Our lung cancer community is full of loss. Sometimes it can be overwhelming and you have to pull yourself away from it all. Too many people are being snuffed out due to lack of research and funding shortages. Funding for lung cancer is not even sub-par compared to other cancers. The world needs to know that you only need lungs to get lung cancer. Many never smoked. I really believe the stigmatization of this disease has hindered funding. No one deserves this, not even smokers. We all do unhealthy things in our lives. That doesn’t mean we should have to suffer so harshly or be judged for our decisions.

The most incredible community

Many people are afraid to admit they have lung cancer. They feel like people will judge them like they did this to themselves. In the beginning, I was embarrassed. I had no reason to be. I didn’t do this to myself, yet society made me feel this way. After searching online for some time, I found the club I needed.

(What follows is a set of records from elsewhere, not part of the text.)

(* ===== verification/Blocks.v ===== *)
(** * Blocks of words

    The state of Heap with its words grouped into blocks: arrays and structures,
    apart from each other.  The room that the allocator has left is counted, since
    some clients do not expect it to fail. *)

From S2P Require Import Prelude CMonad Words Memory StrScan MemCopy Heap.

(** A block is its address and its words. *)
Definition block : Type := Z * list Z.
Definition flat (Os : list block) : list cell := concat (map (fun o => words o.1 o.2) Os).

(** Membership in a list built of known parts. *)
Ltac in_list := lazymatch goal with
  | |- _ ∈ _ ++ _ => rewrite elem_of_app; first [left; solve [in_list] | right; in_list]
  | |- _ ∈ _ :: _ => rewrite elem_of_cons; first [left; reflexivity | right; in_list]
  | |- _ => eassumption
  end.

(** Permutations of lists built of known parts: [front] takes a part out. *)
Class front {X : Type} (part l l' : list X) : Prop := front_perm : l ≡ₚ part ++ l'.

Section front.
Context {X : Type}.
Implicit Types (x y : X) (p l : list X).

#[export] Instance front_all p : front p p [] | 0.
Proof. unfold front. by rewrite app_nil_r. Qed.
#[export] Instance front_app_here p l : front p (p ++ l) l | 0.
Proof. by unfold front. Qed.
#[export] Instance front_cons_here x l : front [x] (x :: l) l | 0.
Proof. by unfold front. Qed.
#[export] Instance front_app_left p l1 l1' l2 : front p l1 l1' -> front p (l1 ++ l2) (l1' ++ l2) | 1.
Proof. unfold front. intros ->. by rewrite app_assoc. Qed.
#[export] Instance front_app_right p l1 l2 l2' : front p l2 l2' -> front p (l1 ++ l2) (l1 ++ l2') | 2.
Proof. unfold front. intros ->. by rewrite Permutation_app_swap_app. Qed.
#[export] Instance front_cons p y l l' : front p l l' -> front p (y :: l) (y :: l') | 2.
Proof. unfold front. intros ->. apply Permutation_middle. Qed.

Lemma perm_cons x l r r' : front [x] r r' -> l ≡ₚ r' -> x :: l ≡ₚ r.
Proof. unfold front. by intros -> ->. Qed.
Lemma perm_app p l r r' : front p r r' -> l ≡ₚ r' -> p ++ l ≡ₚ r.
Proof. unfold front. by intros -> ->. Qed.
Lemma perm_end p r r' : front p r r' -> r' = [] -> p ≡ₚ r.
Proof. unfold front. intros -> ->. by rewrite app_nil_r. Qed.
End front.

Ltac perm := rewrite <-?app_assoc; cbn [app]; repeat lazymatch goal with
  | |- ?l ≡ₚ ?l => reflexivity
  | |- _ :: _ ≡ₚ _ => eapply perm_cons; [apply _|]; cbn [app]
  | |- _ ++ _ ≡ₚ _ => eapply perm_app; [apply _|]; cbn [app]
  | |- _ ≡ₚ _ => eapply perm_end; [apply _|reflexivity]
  end.

#[export] Instance flat_proper : Proper (Permutation ==> Permutation) flat.
Proof.
  intros Os Os' HP. unfold flat. induction HP as [|o Os Os' HP IH|o1 o2 Os|Os1 Os2 Os3 _ IH1 _ IH2]; cbn [map concat].
  - done.
  - by rewrite IH.
  - rewrite !app_assoc. apply Permutation_app; [apply Permutation_app_comm|done].
  - by rewrite IH1, IH2.
Qed.

Lemma flat_cons o Os : flat (o :: Os) = words o.1 o.2 ++ flat Os.
Proof. done. Qed.

(** The bytes of the words of a block. *)
Definition le_words (vs : list Z) : list Z := concat (map le_bytes vs).
Abbreviation is_word v := (0 <= v < 4294967296).

Lemma le_words_length vs : length (le_words vs) = (4 * length vs)%nat.
Proof. induction vs as [|v vs IH]; [done|]. unfold le_words in *. cbn [map concat]. rewrite length_app, IH. cbn. lia. Qed.

Lemma words_bytes m p vs : Forall (holds m) (words p vs) <->
  bytes m p (le_words vs) /\ Forall (fun v => is_word v) vs.
Proof.
  revert p. induction vs as [|v vs IH]; intros p; cbn [words]; [by rewrite !Forall_nil|].
  unfold le_words in *. cbn [map concat]. rewrite !Forall_cons, IH, bytes_app. unfold holds. cbn [fst snd].
  change (zlen (le_bytes v)) with 4. tauto.
Qed.

(** ** An allocator that knows its room *)

(** [calloc] clears the block; it succeeds when there is room for the [cost] of the
    block, which is its size and what the allocator adds to it. *)
Class zeroing {malloc free} (A : allocator malloc free) (calloc : Z -> Z -> C Z) := {
  room : mem -> Z;
  cost : Z -> Z;
  cost_pos size : 0 <= cost size;
  cost_mono s1 s2 : s1 <= s2 -> cost s1 <= cost s2;
  room_write B m p l : heap B m -> client_range arena B p (zlen l) -> room (store_bytes p l m) = room m;
  wp_calloc n B k size w (Q : Z -> world -> Prop) :
    (alloc_fuel <= n)%nat -> mem_ok (w_mem w) -> heap B (w_mem w) -> 0 < k * size < 2147483648 ->
    (forall w', mem_ok (w_mem w') -> kept arena B (w_mem w) (w_mem w') -> heap B (w_mem w') ->
      room (w_mem w') = room (w_mem w) -> room (w_mem w) < cost (k * size) -> Q 0 w') ->
    (forall q w', mem_ok (w_mem w') -> kept arena B (w_mem w) (w_mem w') -> B !! q = None ->
      heap (<[q := k * size]> B) (w_mem w') -> bytes (w_mem w') q (replicate (Z.to_nat (k * size)) 0) ->
      room (w_mem w) - cost (k * size) <= room (w_mem w') -> Q q w') ->
    wp n (calloc k size) w Q;
}.

Section blocks.
Context {malloc free} {A : allocator malloc free} {calloc} {Z_ : zeroing A calloc}.
Implicit Types (B : gmap Z Z) (w : world) (K : list (Z * list Z)) (Os : list block) (c : Z).

(** The blocks [Os] of the client, the data [K] that is only read, and room [c]. *)
Definition owns w K Os c : Prop := exists B, state B w K (flat Os) /\ c <= room (w_mem w).

#[export] Instance owns_proper w K : Proper (Permutation ==> eq ==> iff) (owns w K).
Proof.
  intros Os Os' HP c ? <-. unfold owns. split; intros (B & H & Hc); exists B; (split; [|done]).
  - by rewrite <-HP.
  - by rewrite HP.
Qed.

Lemma owns_perm w K Os Os' c : owns w K Os c -> Os ≡ₚ Os' -> owns w K Os' c.
Proof. by intros H <-. Qed.

Lemma owns_weaken w K Os c c' : owns w K Os c -> c' <= c -> owns w K Os c'.
Proof. intros (B & H & Hc) Hle. exists B. split; [done|lia]. Qed.

Lemma block_perm p vs Os : (p, vs) ∈ Os -> exists Os', Os ≡ₚ (p, vs) :: Os'.
Proof. intros (i & Hi)%list_elem_of_lookup. exists (delete i Os). by apply delete_Permutation. Qed.

Lemma owns_words w K Os c p vs : owns w K Os c -> (p, vs) ∈ Os ->
  Forall (fun v => is_word v) vs /\ bytes (w_mem w) p (le_words vs) /\ mem_ok (w_mem w).
Proof.
  intros (B & H & _) (Os' & HP)%block_perm. rewrite HP, flat_cons in H.
  destruct (st_cells _ _ _ _ H) as [Hh _]. apply Forall_app in Hh as [Hh _].
  apply words_bytes in Hh as [H1 H2]. split_and!; [done..|apply H].
Qed.

Lemma owns_range w K Os c p vs : owns w K Os c -> (p, vs) ∈ Os -> vs <> [] ->
  0 < p /\ p + 4 * zlen vs <= 1073741824.
Proof.
  intros H Hin Hne. destruct (owns_words _ _ _ _ _ _ H Hin) as (_ & Hb & Hm).
  apply mem_ok_range in Hb; [|done|].
  - rewrite le_words_length in Hb. lia.
  - intros E. apply (f_equal length) in E. rewrite le_words_length in E. destruct vs; [done|]. cbn in E. lia.
Qed.

Lemma wp_block_load w K Os c p l1 v l2 a n (Q : Z -> world -> Prop) :
  owns w K Os c -> (p, l1 ++ v :: l2) ∈ Os -> a = p + 4 * zlen l1 -> Q v w -> wp n (load32 a) w Q.
Proof.
  intros (B & H & _) (Os' & HP)%block_perm -> HQ. rewrite HP, flat_cons in H.
  eapply wp_state_load; [exact H| |exact HQ]. cbn [fst snd]. rewrite words_app. cbn [words]. set_solver.
Qed.

Lemma wp_block_store w K Os c p l1 v l2 v' a n (Q : unit -> world -> Prop) :
  owns w K ((p, l1 ++ v :: l2) :: Os) c -> a = p + 4 * zlen l1 -> is_word v' ->
  (forall w', owns w' K ((p, l1 ++ v' :: l2) :: Os) c -> Q tt w') -> wp n (store32 a v') w Q.
Proof.
  intros (B & H & Hc) -> Hv HQ. rewrite flat_cons in H. cbn [fst snd] in H.
  assert (HP : forall u, words p (l1 ++ u :: l2) ++ flat Os ≡ₚ
    (p + 4 * zlen l1, u) :: words p l1 ++ words (p + 4 * zlen l1 + 4) l2 ++ flat Os).
  { intros u. rewrite words_app. cbn [words]. rewrite <-app_assoc. cbn [app]. symmetry. apply Permutation_middle. }
  rewrite HP in H. destruct (state_stored _ _ _ _ _ _ _ H Hv) as (Hm & Hcl & H').
  apply wp_store32_le; [done|done|]. apply HQ. exists B. rewrite flat_cons. cbn [fst snd]. rewrite HP.
  split; [done|]. cbn [set_mem w_mem]. by rewrite (room_write B) by (apply H || done).
Qed.

(** The same by index. *)
Lemma wp_block_load_at w K Os c p vs i v a n (Q : Z -> world -> Prop) :
  owns w K Os c -> (p, vs) ∈ Os -> vs !! i = Some v -> a = p + 4 * Z.of_nat i -> Q v w ->
  wp n (load32 a) w Q.
Proof.
  intros H Hin Hi Ha HQ. pose proof (lookup_lt_Some _ _ _ Hi) as Hlt.
  apply take_drop_middle in Hi. rewrite <-Hi in Hin.
  eapply wp_block_load; [exact H|exact Hin| |exact HQ]. rewrite length_take_le by lia. done.
Qed.

Lemma wp_block_store_at w K Os c p vs i v' a n (Q : unit -> world -> Prop) :
  owns w K ((p, vs) :: Os) c -> (i < length vs)%nat -> a = p + 4 * Z.of_nat i -> is_word v' ->
  (forall w', owns w' K ((p, <[i := v']> vs) :: Os) c -> Q tt w') -> wp n (store32 a v') w Q.
Proof.
  intros H Hi Ha Hv HQ. destruct (lookup_lt_is_Some_2 vs i Hi) as [v Hv0].
  rewrite <-(take_drop_middle vs i v) in H by done.
  eapply wp_block_store; [exact H| |done|]; [rewrite length_take_le by lia; done|].
  intros w' H'. apply HQ. by rewrite insert_take_drop by done.
Qed.

(** Storing a run of words. *)
Lemma owns_stored w K Os c p vs vs' : owns w K ((p, vs) :: Os) c -> length vs' = length vs ->
  Forall (fun v => is_word v) vs' -> owns (written p (le_words vs') w) K ((p, vs') :: Os) c.
Proof.
  assert (Hpre : forall pre, owns w K ((p, pre ++ vs) :: Os) c -> length vs' = length vs ->
    Forall (fun v => is_word v) vs' ->
    owns (written (p + 4 * zlen pre) (le_words vs') w) K ((p, pre ++ vs') :: Os) c).
  2:{ intros H Hl Hv. specialize (Hpre [] H Hl Hv). cbn [app length] in Hpre.
      by replace (p + 4 * Z.of_nat 0) with p in Hpre by lia. }
  revert w vs. induction vs' as [|v' vs' IH]; intros w [|v vs] pre H Hl Hvs'; try done.
  - unfold written. cbn. by rewrite set_mem_id.
  - apply Forall_cons in Hvs' as [Hv Hvs']. destruct H as (B & H & Hc). cbn [length] in Hl.
    rewrite flat_cons in H. cbn [fst snd] in H.
    assert (HP : forall u, words p (pre ++ u :: vs) ++ flat Os ≡ₚ
      (p + 4 * zlen pre, u) :: words p pre ++ words (p + 4 * zlen pre + 4) vs ++ flat Os).
    { intros u. rewrite words_app. cbn [words]. rewrite <-app_assoc. cbn [app]. symmetry. apply Permutation_middle. }
    rewrite HP in H. destruct (state_stored _ _ _ _ _ _ _ H Hv) as (Hm & Hcl & H').
    change (le_words (v' :: vs')) with (le_bytes v' ++ le_words vs'). rewrite <-written_app.
    replace (pre ++ v' :: vs') with ((pre ++ [v']) ++ vs') by (by rewrite <-app_assoc).
    replace (p + 4 * zlen pre + zlen (le_bytes v')) with (p + 4 * zlen (pre ++ [v']))
      by (rewrite length_app; cbn [length le_bytes]; lia).
    apply (IH _ vs); [|lia|done]. exists B. rewrite flat_cons. cbn [fst snd].
    replace ((pre ++ [v']) ++ vs) with (pre ++ v' :: vs) by (by rewrite <-app_assoc).
    rewrite HP. split; [done|]. unfold written. cbn [set_mem w_mem]. by rewrite (room_write B) by (apply H || done).
Qed.

(** Splitting a block. *)
Lemma owns_split w K Os c p vs1 vs2 :
  owns w K ((p, vs1 ++ vs2) :: Os) c <-> owns w K ((p, vs1) :: (p + 4 * zlen vs1, vs2) :: Os) c.
Proof.
  unfold owns. rewrite !flat_cons. cbn [fst snd]. by rewrite words_app, <-app_assoc.
Qed.

(** Copying words from one block to another. *)
Lemma wp_block_copy `{BC : build} w K Os c p q l1 vs l2 m1 us m2 d s k n (Q : Z -> world -> Prop) :
  owns w K ((p, m1 ++ us ++ m2) :: Os) c -> (q, l1 ++ vs ++ l2) ∈ Os -> length us = length vs ->
  d = p + 4 * zlen m1 -> s = q + 4 * zlen l1 -> k = 4 * zlen vs -> (4 * length vs < n)%nat ->
  (forall w', owns w' K ((p, m1 ++ vs ++ m2) :: Os) c -> Q d w') ->
  wp n (memcpy d s k) w Q.
Proof.
  intros H Hin Hl -> -> -> Hn HQ.
  assert (Hin' : (q, l1 ++ vs ++ l2) ∈ (p, m1 ++ us ++ m2) :: Os) by (by right).
  destruct (owns_words _ _ _ _ _ _ H Hin') as (Hw & Hb & Hm).
  apply Forall_app in Hw as [_ [Hw _]%Forall_app].
  unfold le_words in Hb. rewrite !map_app, !concat_app in Hb. fold (le_words l1) (le_words vs) (le_words l2) in Hb.
  apply bytes_app in Hb as [_ [Hb _]%bytes_app]. rewrite le_words_length in Hb.
  assert (H1 : owns w K ((p + 4 * zlen m1, us) :: (p + 4 * zlen m1 + 4 * zlen us, m2) :: (p, m1) :: Os) c).
  { apply owns_split in H. rewrite Permutation_swap in H. by apply owns_split in H. }
  assert (Hus : (p + 4 * zlen m1, us) ∈ (p + 4 * zlen m1, us) :: (p + 4 * zlen m1 + 4 * zlen us, m2) :: (p, m1) :: Os) by left.
  destruct (owns_words _ _ _ _ _ _ H1 Hus) as (_ & Hbu & _). apply bytes_mapped in Hbu.
  rewrite le_words_length in Hbu.
  replace (4 * zlen vs) with (zlen (le_words vs)) by (rewrite le_words_length; lia).
  destruct (decide (vs = [])) as [->|Hne].
  { destruct us; [|done]. apply wp_memcpy; [split; [done..|intros a Ha; cbn in Ha; lia|unfold forward; cbn; lia]|cbn; lia|].
    unfold written. cbn. rewrite set_mem_id. by apply HQ. }
  apply wp_memcpy; [split; [done| | |]| |].
  - eqapply Hb. lia.
  - rewrite le_words_length. eapply mapped_sub; [exact Hbu|lia..].
  - assert (Hd : disjoint_ranges (p + 4 * zlen m1) (4 * zlen us) (q + 4 * zlen l1) (4 * zlen vs)).
    { destruct H1 as (B & H1 & _). rewrite flat_cons in H1. destruct (st_cells _ _ _ _ H1) as [_ Hs].
      cbn [fst snd] in Hs. apply separate_app in Hs as (_ & _ & Hs).
      assert (Hall : forall a b, a ∈ words (p + 4 * zlen m1) us -> b ∈ words (q + 4 * zlen l1) vs -> apart a b).
      { intros a b Ha Hb'. rewrite Forall_forall in Hs. specialize (Hs a Ha). rewrite Forall_forall in Hs. apply Hs.
        rewrite !flat_cons. rewrite !elem_of_app. right; right. unfold flat. apply list_elem_of_In, in_concat.
        exists (words q (l1 ++ vs ++ l2)). split.
        - apply list_elem_of_In. apply (list_elem_of_fmap_2 (fun o : block => words o.1 o.2) Os (q, _)). done.
        - apply list_elem_of_In. rewrite !words_app. set_solver. }
      unfold disjoint_ranges. destruct (decide (p + 4 * zlen m1 + 4 * zlen us <= q + 4 * zlen l1)) as [|N1]; [by left|].
      destruct (decide (q + 4 * zlen l1 + 4 * zlen vs <= p + 4 * zlen m1)) as [|N2]; [by right|]. exfalso.
      set (x := Z.max (p + 4 * zlen m1) (q + 4 * zlen l1)).
      destruct (words_cover (p + 4 * zlen m1) us x) as (a & Ha & Ha'); [unfold x; lia|].
      destruct (words_cover (q + 4 * zlen l1) vs x) as (b & Hb1 & Hb2); [unfold x; lia|].
      specialize (Hall a b Ha Hb1). unfold apart, disjoint_ranges in Hall. lia. }
    unfold forward, disjoint_ranges in *. rewrite le_words_length. lia.
  - rewrite le_words_length. lia.
  - apply HQ. apply owns_split. rewrite Permutation_swap. apply owns_split. rewrite Hl in H1.
    by apply (owns_stored _ _ _ _ _ us).
Qed.

(** Allocation. *)
Lemma wp_block_calloc w K Os c k size j n (Q : Z -> world -> Prop) :
  owns w K Os c -> (alloc_fuel <= n)%nat -> k * size = 4 * Z.of_nat j -> (0 < j)%nat -> 4 * Z.of_nat j < 2147483648 ->
  (forall w', owns w' K Os c -> c < cost (4 * Z.of_nat j) -> Q 0 w') ->
  (forall q w', q <> 0 -> owns w' K ((q, replicate j 0) :: Os) (c - cost (4 * Z.of_nat j)) -> Q q w') ->
  wp n (calloc k size) w Q.
Proof.
  intros (B & H & Hc) Hn Hk Hj Hlt H0 HQ. apply (wp_calloc n B); [done|apply H|apply H|lia|..]; rewrite Hk.
  - intros w' Hm Hkept Hh Hr Hlow. apply H0; [|lia]. exists B. split; [by eapply kept_state|lia].
  - intros q w' Hm Hkept HqB Hh Hz Hr.
    assert (Hvs : Forall (holds (w_mem w')) (words q (replicate j 0))).
    { apply words_bytes. split; [|by apply Forall_replicate]. eqapply Hz.
      clear. replace (Z.to_nat (4 * Z.of_nat j)) with (4 * j)%nat by lia.
      unfold le_words. induction j as [|j IH]; [done|]. cbn [replicate map concat]. rewrite <-IH.
      replace (4 * S j)%nat with (4 + 4 * j)%nat by lia. by rewrite replicate_add. }
    assert (Hl : zlen (replicate j 0) = Z.of_nat j) by (by rewrite length_replicate).
    apply HQ.
    + intros ->. assert (Hmap := block_mapped _ _ 0 (4 * Z.of_nat j) Hh (lookup_insert_eq _ _ _)).
      destruct (Hmap 0) as [b Hb]; [lia|]. apply (mem_ok_cell _ _ _ Hm) in Hb. lia.
    + exists (<[q := 4 * Z.of_nat j]> B). rewrite flat_cons. cbn [fst snd]. split; [|lia].
      rewrite <-Hl. eapply state_grow; [done|done|done|done|by rewrite Hl|done].
Qed.
End blocks.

Since joining this club that no one wants to be a part of, I have met some amazing people. I almost think it’s a requirement to be intelligent to get lung cancer. This club is full of some of the brightest people I’ve ever met. I’m thankful for that, they help me immensely.

It’s not just the lung cancer community. God has blessed me with some amazing friends and family. For instance, my former employer still helps me when I need it. My former coworkers come over and binge watches Netflix and cooks for me. And all the Facebook friends I haven’t even met send me words of encouragement. All of these things, along with the lung cancer community and my daughter keep me going.

Mourning the loss of a friend

Yesterday, I lost a friend as did the lung cancer community. Samantha V. was in her 20’s with a young son. She was a single mom and had squamous cell lung cancer. Her scans were clear in May. I have to admit, I envied her a little. But last night, the heartburn from the radiation woke me up around 1 a.m. I began scrolling through Facebook, which I rarely do because we are losing so many. This is when I discovered Sam gained her wings the day prior.

I saw her family began a fund for her young son. Spreading the word for this family is important to me. I know that when my time comes, my people will be there for my girl. She will need it. I didn’t get a life insurance policy when I was young because I didn’t think I needed it. I wish I did, but unfortunately, I will leave my girl with virtually nothing. Don’t make this same mistake if you are healthy ad reading this. Too many of us believe we are too young. I was 33. The other Sam was in her 20’s. You never know when your time here will be up. You have to make arrangements for your family as soon as you have one.

The survivor’s guilt is real

I will grieve the loss of Sam, but I know she is no longer suffering. This gives me a little peace. However, survivor’s guilt is real. It can lead to depression. I know that I get depressed every time one of us leaves this earth. It’s a natural process that we all go through. Grief is hard and comes in many stages. But the stages are not always in a particular order, coming and going periodically. However, the important thing is to remember we must go on for the ones we’ve lost so that maybe we can create a better future for their children and our children.

This article represents the opinions, thoughts, and experiences of the author; none of this content has been paid for by any advertiser. The LungCancer.net team does not recommend or endorse any products or treatments discussed herein. Learn more about how we maintain editorial integrity here.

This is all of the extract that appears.